On the Pacific resort of Bali, among the mangroves and tamarind trees and just across the water from 2,000 smaller Indonesian islands that may sink into the sea if the world continues on its current climatic course, diplomats of 180 nations will gather this week to see if they can agree on a plan to steer clear of potential global catastrophe.
The United Nations Climate Change Conference kicks off negotiations for a treaty to replace the Kyoto Protocol, which expires in 2012. But the gathering includes more than just the 36 industrialized countries that have already agreed to cut fossil fuel emissions. Talks will involve all the nations that signed on to the original 1992 "framework convention" to do something to stop global warming. All eyes are on the two biggest polluters: the United States, which never agreed to the Kyoto limits, and rapidly growing China, which like all poor countries was not required to make cuts.
Over 15 years, the challenge of bridging the chasm between the developed and the developing worlds has only mounted, as has the evidence of peril. In mid-November, in a pointed shout-out to the Bali conferees, the Intergovernmental Panel on Climate Change (fresh from the Nobel Prize it shared with Al Gore) issued its final consensus report of more than 2,000 scientists: Warming is "unequivocal," and there is "very high confidence" that humans are the cause. Increased temperatures, snow and ice melt, and rising sea levels are already evident, the IPCC said. Director Rajendra Pachauri said action was needed within two to three years to stave off the risk of mass migrations and conflict over water and food.
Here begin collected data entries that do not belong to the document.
(** Claim C8, as amended. If the template that is formatted (the special
    message when it is given and not empty, the template argument
    otherwise) refers, in a replacement field or in a field inside a format
    spec, to an argument other than [name] and [week], then
    [format_message] raises; it returns no string. This holds whatever the
    runtime does with attribute access, conversions and format specs. A
    template argument that is not the one formatted is never read. *)
Theorem unknown_placeholder_raises
    (template name W : string) (special : option string) (a : string) :
  mentions (template_used template special) a →
  a ≠ "name" →
  a ≠ "week" →
  raises (format_message template name W special) ∧
  ¬ returns (format_message template name W special).
Proof.
  intros Hm Hn Hw.
  assert (Hr : raises (format_message template name W special)).
  { rewrite format_message_uses. apply raises_bind_cont. intros n.
    by apply (build_string_unknown name n 2 _ a). }
  split; [done|]. destruct Hr as [e He]. intros [r Hr]. congruence.
Qed.

End FormatterProperties.

(** Claim C8 as stated fails for a template argument that is not the one
    formatted: the template refers to [foo], yet with a special message the
    call returns a string. *)
Lemma unknown_placeholder_in_unused_template :
  mentions "T {foo}" "foo" ∧
  "foo" ≠ "name" ∧ "foo" ≠ "week" ∧
  Plain.format_message "T {foo}" "A" "2025-W33" (Some "S {name}") = Ok "S A".
Proof.
  repeat apply conj; try discriminate.
  - apply (mentions_field "T {foo}" "foo" None ""). by_decide.
  - vm_compute. reflexivity.
Qed.

Lemma unknown_placeholder_raises_witness :
  raises (Plain.format_message "Week {week}: {nam}" "Adrian" "2025-W33" None) ∧
  raises (Plain.format_message "Week {week}: {name}" "Adrian" "2025-W33"
            (Some "Special {0}")) ∧
  raises (Plain.format_message "Week {week:{width}}" "Adrian" "2025-W33" None).
Proof.
  repeat apply conj.
  - apply (unknown_placeholder_raises (H := Plain.runtime)
             "Week {week}: {nam}" "Adrian" "2025-W33" None "nam").
    + apply (mentions_field "Week {week}: {nam}" "nam" None ""). by_decide.
    + discriminate.
    + discriminate.
  - apply (unknown_placeholder_raises (H := Plain.runtime)
             "Week {week}: {name}" "Adrian" "2025-W33" (Some "Special {0}") "0").
    + apply (mentions_field "Special {0}" "0" None ""). by_decide.
    + discriminate.
    + discriminate.
  - apply (unknown_placeholder_raises (H := Plain.runtime)
             "Week {week:{width}}" "Adrian" "2025-W33" None "width").
    + apply (mentions_nested "Week {week:{width}}" "week" None "{width}" "width").
      * by_decide.
      * apply (mentions_field "{width}" "width" None ""). by_decide.
    + discriminate.
    + discriminate.
Defined.

Section Substitution.

Context `{Format.Runtime}.

Variable name : string.
Variable week : Z.
Variable expand : string → result string.

Lemma render_text (s rest : string) :
  Template.brace_free s = true →
  Format.render_tokens name week expand (Format.markup Format.InText (s +:+ rest))
  = (λ r, s +:+ r) <$> Format.render_tokens name week expand (Format.markup Format.InText rest).
Proof.
  induction s as [|c s IH]; intros Hfree.
  - simpl. destruct (Format.render_tokens _ _ _ _); reflexivity.
  - simpl in Hfree. apply andb_true_iff in Hfree as [Hc Hfree].
    apply andb_true_iff in Hc as [Hopen Hclose].
    apply negb_true_iff in Hopen, Hclose.
    change (String c s +:+ rest) with (String c (s +:+ rest)).
    cbn [Format.markup]. rewrite Hopen, Hclose.
    cbn [Format.render_tokens]. rewrite (IH Hfree).
    destruct (Format.render_tokens name week expand (Format.markup Format.InText rest));
      reflexivity.
Qed.

Lemma render_pieces (ps : list Template.piece) :
  Template.well_formed ps = true →
  Format.render_tokens name week expand (Format.markup Format.InText (Template.source ps))
  = Ok (Template.filled name week ps).
Proof.
  induction ps as [|p ps IH]; intros Hwf; [done|].
  simpl in Hwf. apply andb_true_iff in Hwf as [Hp Hwf]. specialize (IH Hwf).
  destruct p as [s| | | |]; cbn [Template.source Template.source_of_piece
                                  Template.filled Template.fill_piece].
  - rewrite (render_text _ _ Hp), IH. done.
  - change ("{{" +:+ ?r) with (String "{" (String "{" r)).
    cbn [Format.markup Ascii.eqb Bool.eqb]. cbn [Format.render_tokens]. by rewrite IH.
  - change ("}}" +:+ ?r) with (String "}" (String "}" r)).
    cbn [Format.markup Ascii.eqb Bool.eqb]. cbn [Format.render_tokens]. by rewrite IH.
  - change (Format.markup Format.InText ("{name}" +:+ Template.source ps))
      with (Format.Field "name" None "" :: Format.markup Format.InText (Template.source ps)).
    cbn [Format.render_tokens]. rewrite IH. reflexivity.
  - change (Format.markup Format.InText ("{week}" +:+ Template.source ps))
      with (Format.Field "week" None "" :: Format.markup Format.InText (Template.source ps)).
    cbn [Format.render_tokens]. rewrite IH. reflexivity.
Qed.

End Substitution.

Section FormatMessageProperties.

Context `{Format.Runtime}.

(** Claim C7, as amended. For a template made of text, doubled braces and
    the placeholders [{name}] and [{week}], [format_message] returns the
    template with the person in place of [{name}] and, in place of
    [{week}], the integer read after [-W] in the week string. A special
    message that is given and not empty is used as the template in place of
    the default one; without a special message, or with an empty one, the
    default template is used. *)
Theorem format_message_fills_placeholders
    (ps : list Template.piece) (template name W : string) (n : Z) :
  Template.well_formed ps = true →
  get_week_number W = Ok n →
  format_message (Template.source ps) name W None = Ok (Template.filled name n ps) ∧
  format_message (Template.source ps) name W (Some "") = Ok (Template.filled name n ps) ∧
  (Template.source ps ≠ "" →
   format_message template name W (Some (Template.source ps))
   = Ok (Template.filled name n ps)).
Proof.
  intros Hwf Hweek.
  assert (Hfmt : str_format (Template.source ps) name n = Ok (Template.filled name n ps)).
  { unfold str_format, Format.format. cbn [Format.build_string]. by apply render_pieces. }
  rewrite !format_message_uses, Hweek. rsimpl. repeat apply conj; [done | done |].
  intros Hne. unfold template_used.
  by rewrite (proj2 (truthy_nonempty _) Hne).
Qed.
"The world has one shot at getting an effective mechanism in place, and this is it," says Philip Clapp, president of the National Environmental Trust, one of 10,000 people expected at the Bali meeting. "The future of millions of people and the climate hinge on this."
Slash and burn. But that means finding a way to reduce the burning of the fossil fuels—oil, coal, and natural gas—that power economies at a time when the world's most populous nations are determined to continue progress at lifting their people out of poverty. U.N. leaders called Indonesia's islands a "poignant" setting for the meeting because of their beauty and vulnerability to the extreme climate effects. But Indonesia is also a fitting locale because it has become the world's third-largest contributor to greenhouse gases with its rapid slashing and burning of rain forest for lucrative palm oil plantations. President Susilo Bambang Yudhoyono last week launched a campaign to plant 79 million trees before the conference begins. But that would not begin to offset the two to three football fields' worth of forest Indonesia clears every minute. Yudhoyono has urged that rich countries provide financial incentives to help preserve the rain forests that draw carbon from the atmosphere.
The fundamental dispute at Bali will center upon the Bush administration's opposition to binding limits on carbon emissions. Now that drought-stricken Australia's newly elected president has vowed to sign on to Kyoto, the United States will be the only large industrialized holdout. But with some countries, particularly oil-rich Canada, unable to meet their Kyoto goals and even some European Union governments struggling, the Bush administration endorses each nation's coming up with its own climate strategy.
"In climate, what matters in terms of producing results is the character of the national commitment, not the character of the international commitment," James Connaughton, chairman of the White House Council on Environmental Quality, told reporters earlier this fall.
The White House last week credited its policies, such as funding of new technologies, with a 1.5 percent drop in U.S. greenhouse gas emissions from 2005 to 2006, although the Department of Energy attributed the trend to mild weather and high prices dampening demand. Numerous sources expected the Bush administration to counter its critics by announcing soon—perhaps while the parties convene in Bali—new regulatory proposals to force carmakers to reduce carbon emissions and to force refiners to increase the use of ethanol.